Start of Given records

Lemma stays_onConnection b s : apart s -> stays (world s) (connectionCallback Routes.onConnection b s).
Proof.
  intros Ha s'. unfold connectionCallback.
  destruct (sep_connection b (world s) (ap_world _ Ha)) as [Hw Hd].
  pose proof (apart_world s _ Hw Hd Ha) as H1.
  destruct (Routes.onConnection b (world s)) as [[a|e|] w]; try done. by intros [= <-].
Qed.

Lemma stays_tcp f s : (forall cb, mute cb (tcp s) -> hushed cb (f (tcp s))) -> apart s -> stays (world s) (on_tcp Routes.onConnection f s).
Proof.
  intros Hf [Hu Hm] s'. unfold on_tcp. destruct (f (tcp s)) as [c|] eqn:E; [|done].
  assert (apart (mkConn c (world s))) as Ha by (split; [done|]; intros cb Hd; by apply (Hf cb (Hm cb Hd))).
  destruct (_ && _); [by apply (stays_onConnection false (mkConn c (world s)))|by intros [= <-]].
Qed.

Lemma stays_send s d : apart s -> stays (world s) (send Routes.onConnection s d).
Proof. apply stays_tcp. intros cb. apply hushed_send. Qed.

Lemma apart_shutdown s : apart s -> apart (shutdown s).
Proof. intros [Hu Hm]. split; [done|]. intros cb Hd. by apply mute_shutdown, Hm. Qed.

Lemma stays_call close s : apart s ->
  forall a s', call Routes.onRequest close s = (Ok a, s') -> apart s' /\ forall cb, D (world s') cb -> D (world s) cb.
Proof.
  intros [Hu Hm] a s'. unfold call. set (w := set_resp _ _).
  assert (U w /\ w_down w = w_down (world s)) as [Hw Hdw].
  { unfold w, with_request. clear w. destruct (w_ctx (world s)); (split; [|done]); repeat (apply sep_resp || apply sep_req); done. }
  destruct (sep_request w Hw) as [Hu1 Hd1]. destruct (Routes.onRequest w) as [r w1]. cbn in Hu1, Hd1.
  assert (forall cb, D w1 cb -> D (world s) cb) as Hd by (intros cb E; by eapply sep_same, Hd1).
  assert (U (store_request w1)) as Hst.
  { unfold store_request. destruct (w_ctx w1) as [c|] eqn:Ec; cbn.
    - apply (sep_ctx _ c); [done|by left|done].
    - by destruct w1; cbn in *; subst. }
  assert (forall cb, D (store_request w1) cb -> D w1 cb) as Hds by (intros cb; by apply sep_same).
  intros [= -> <-]. cbn [world]. split; [split; cbn [tcp world]; [done|]|by intros cb ?%Hds%Hd].
  intros cb E%Hds. destruct (Hm cb (Hd cb E)) as [_ Hq]. split; [|done]. by apply sep_wcc.
Qed.

Lemma stays_onRequest s req : apart s ->
  forall b s', onRequest Routes.onRequest Routes.onConnection s req = inr (b, s') -> apart s' /\ forall cb, D (world s') cb -> D (world s) cb.
Proof.
  intros Ha b s'. unfold onRequest. destruct (call _ _ s) as [[[|]|e|] s1] eqn:E; try done.
  - destruct (stays_call _ _ Ha _ _ E) as [H1 D1].
    destruct (HttpResponse.appendToBuffer _ _) as [buf|]; [|done].
    destruct (send _ s1 _) as [e|s2] eqn:Es; [done|]. destruct (stays_send _ _ H1 _ Es) as [H2 D2].
    intros [= <- <-]. split; [|intros cb; destruct (HttpResponse.closeConnection_ _); auto].
    destruct (HttpResponse.closeConnection_ _); [by apply apart_shutdown|done].
  - intros [= <- <-]. by apply (stays_call _ _ Ha _ _ E).
Qed.

Lemma stays_onMessage fuel now s : apart s -> stays (world s) (onMessage Routes.onRequest Routes.onConnection fuel now s).
Proof.
  intros Ha s'. unfold onMessage. destruct (w_ctx (world s)) as [ctx|] eqn:Ec; [|by intros [= <-]].
  destruct (HttpContext.parseRequest _ _ _ _) as [[[c b] r]| | |] eqn:E; [|done..].
  apply parseRequest_custom in E.
  assert (apart (after_parse s c b) /\ forall cb, D (world (after_parse s c b)) cb -> D (world s) cb) as [H1 D1].
  { assert (forall cb, D (set_ctx (Some c) (world s)) cb -> D (world s) cb) as Hd by (intros cb; by apply sep_same).
    split; [|exact Hd]. destruct Ha as [Hu Hm]. split; cbn [after_parse tcp world]; [by apply (sep_ctx _ ctx); [|left|]|].
    intros cb E1%Hd. by destruct (Hm cb E1). }
  set (s1 := after_parse s c b) in *. clearbody s1. destruct r.
  - destruct (send _ s1 bad_request) as [e|s2] eqn:Es; [done|]. destruct (stays_send _ _ H1 _ Es) as [H2 D2].
    intros [= <-]. split; [by apply apart_shutdown|auto].
  - by intros [= <-].
  - destruct (_ && _)%bool; [|by intros [= <-]].
    destruct (call _ _ s1) as [[a|e|] s2] eqn:Es; [|done..]. destruct (stays_call _ _ H1 _ _ Es). intros [= <-]. auto.
  - destruct (onRequest _ _ s1 _) as [e|[[|] s2]] eqn:Es; [done|..]; intros [= <-];
      destruct (stays_onRequest _ _ H1 _ _ Es) as [H2 D2]; [|auto].
    set (w := set_ctx (HttpContext.reset <$> w_ctx (world s2)) (world s2)).
    assert (forall cb, D w cb -> D (world s2) cb) as D3 by (intros cb; by apply sep_same).
    split; [|unfold reset_context; cbn [world]; auto]. apply apart_world; [|done|done].
    unfold w. clear w D3. destruct (w_ctx (world s2)) as [c2|] eqn:E2; cbn.
    + apply (sep_ctx _ c2); [done|by right|apply H2].
    + destruct H2 as [Hu _]. by destruct (world s2); cbn in *; subst.
Qed.

Lemma stays_runTask k s :
  (forall cb, k = TcpConnection.TWriteComplete cb -> ~ D (world s) cb) -> apart s -> stays (world s) (runTask k s).
Proof.
  intros Hk Ha. assert (stays (world s) (on_tcp Routes.onConnection (fun c => TcpConnection.runTask c k) s)) as Ht.
  { apply stays_tcp; [intros cb; apply hushed_runTask|done]. }
  destruct k as [|cb| | | |]; cbn [runTask]; try exact Ht. clear Ht.
  unfold writeComplete. destruct (freed cb (world s)); [by intros ?|].
  destruct (sep_callback (world s) cb (ap_world _ Ha) (Hk cb eq_refl)) as [Hw Hd].
  pose proof (apart_world s _ Hw Hd Ha) as H1.
  destruct (run_callback cb (world s)) as [[[chunk|]|e|] w]; [..|by intros ?|by intros ?]; cbn [snd] in *.
  - eapply stays_later; [exact Hd|]. by apply (stays_send (mkConn (tcp s) w)).
  - intros s' [= <-]. split; [by apply apart_shutdown|done].
Qed.

Lemma stays_establish s : apart s -> stays (world s) (Program.establish s).
Proof.
  intros Ha s'. unfold Program.establish.
  pose proof (stays_tcp TcpConnection.connectEstablished s (fun cb => hushed_established cb _) Ha) as Ht.
  destruct (on_tcp _ _ s) as [e|s1]; [done|]. destruct (Ht s1 eq_refl) as [H1 D1].
  by apply (stays_later _ (world s1) _ D1), stays_onConnection.
Qed.

Lemma stays_read fuel now r s : apart s -> stays (world s) (Program.read fuel now r s).
Proof.
  intros Ha s'. unfold Program.read.
  destruct (on_tcp _ _ s) as [e|s1] eqn:E; [done|].
  assert (apart s1 /\ forall cb, D (world s1) cb -> D (world s) cb) as [H1 D1].
  { eapply stays_tcp; [|exact Ha|exact E]. intros cb. apply hushed_handleRead. }
  destruct r as [e|[|y d]]; [by intros [= <-]..|]. by apply (stays_later _ (world s1) _ D1), stays_onMessage.
Qed.

End apart.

End of Given records

Description of the task =>
Looking at the entries above, can you reproduce exactly the lines from the one that holds "Lemma stays_tcp f" through the one that holds "- by destruct", and only those?

The answer =>
Lemma stays_tcp f s : (forall cb, mute cb (tcp s) -> hushed cb (f (tcp s))) -> apart s -> stays (world s) (on_tcp Routes.onConnection f s).
Proof.
  intros Hf [Hu Hm] s'. unfold on_tcp. destruct (f (tcp s)) as [c|] eqn:E; [|done].
  assert (apart (mkConn c (world s))) as Ha by (split; [done|]; intros cb Hd; by apply (Hf cb (Hm cb Hd))).
  destruct (_ && _); [by apply (stays_onConnection false (mkConn c (world s)))|by intros [= <-]].
Qed.

Lemma stays_send s d : apart s -> stays (world s) (send Routes.onConnection s d).
Proof. apply stays_tcp. intros cb. apply hushed_send. Qed.

Lemma apart_shutdown s : apart s -> apart (shutdown s).
Proof. intros [Hu Hm]. split; [done|]. intros cb Hd. by apply mute_shutdown, Hm. Qed.

Lemma stays_call close s : apart s ->
  forall a s', call Routes.onRequest close s = (Ok a, s') -> apart s' /\ forall cb, D (world s') cb -> D (world s) cb.
Proof.
  intros [Hu Hm] a s'. unfold call. set (w := set_resp _ _).
  assert (U w /\ w_down w = w_down (world s)) as [Hw Hdw].
  { unfold w, with_request. clear w. destruct (w_ctx (world s)); (split; [|done]); repeat (apply sep_resp || apply sep_req); done. }
  destruct (sep_request w Hw) as [Hu1 Hd1]. destruct (Routes.onRequest w) as [r w1]. cbn in Hu1, Hd1.
  assert (forall cb, D w1 cb -> D (world s) cb) as Hd by (intros cb E; by eapply sep_same, Hd1).
  assert (U (store_request w1)) as Hst.
  { unfold store_request. destruct (w_ctx w1) as [c|] eqn:Ec; cbn.
    - apply (sep_ctx _ c); [done|by left|done].
    - by destruct w1; cbn in *; subst. }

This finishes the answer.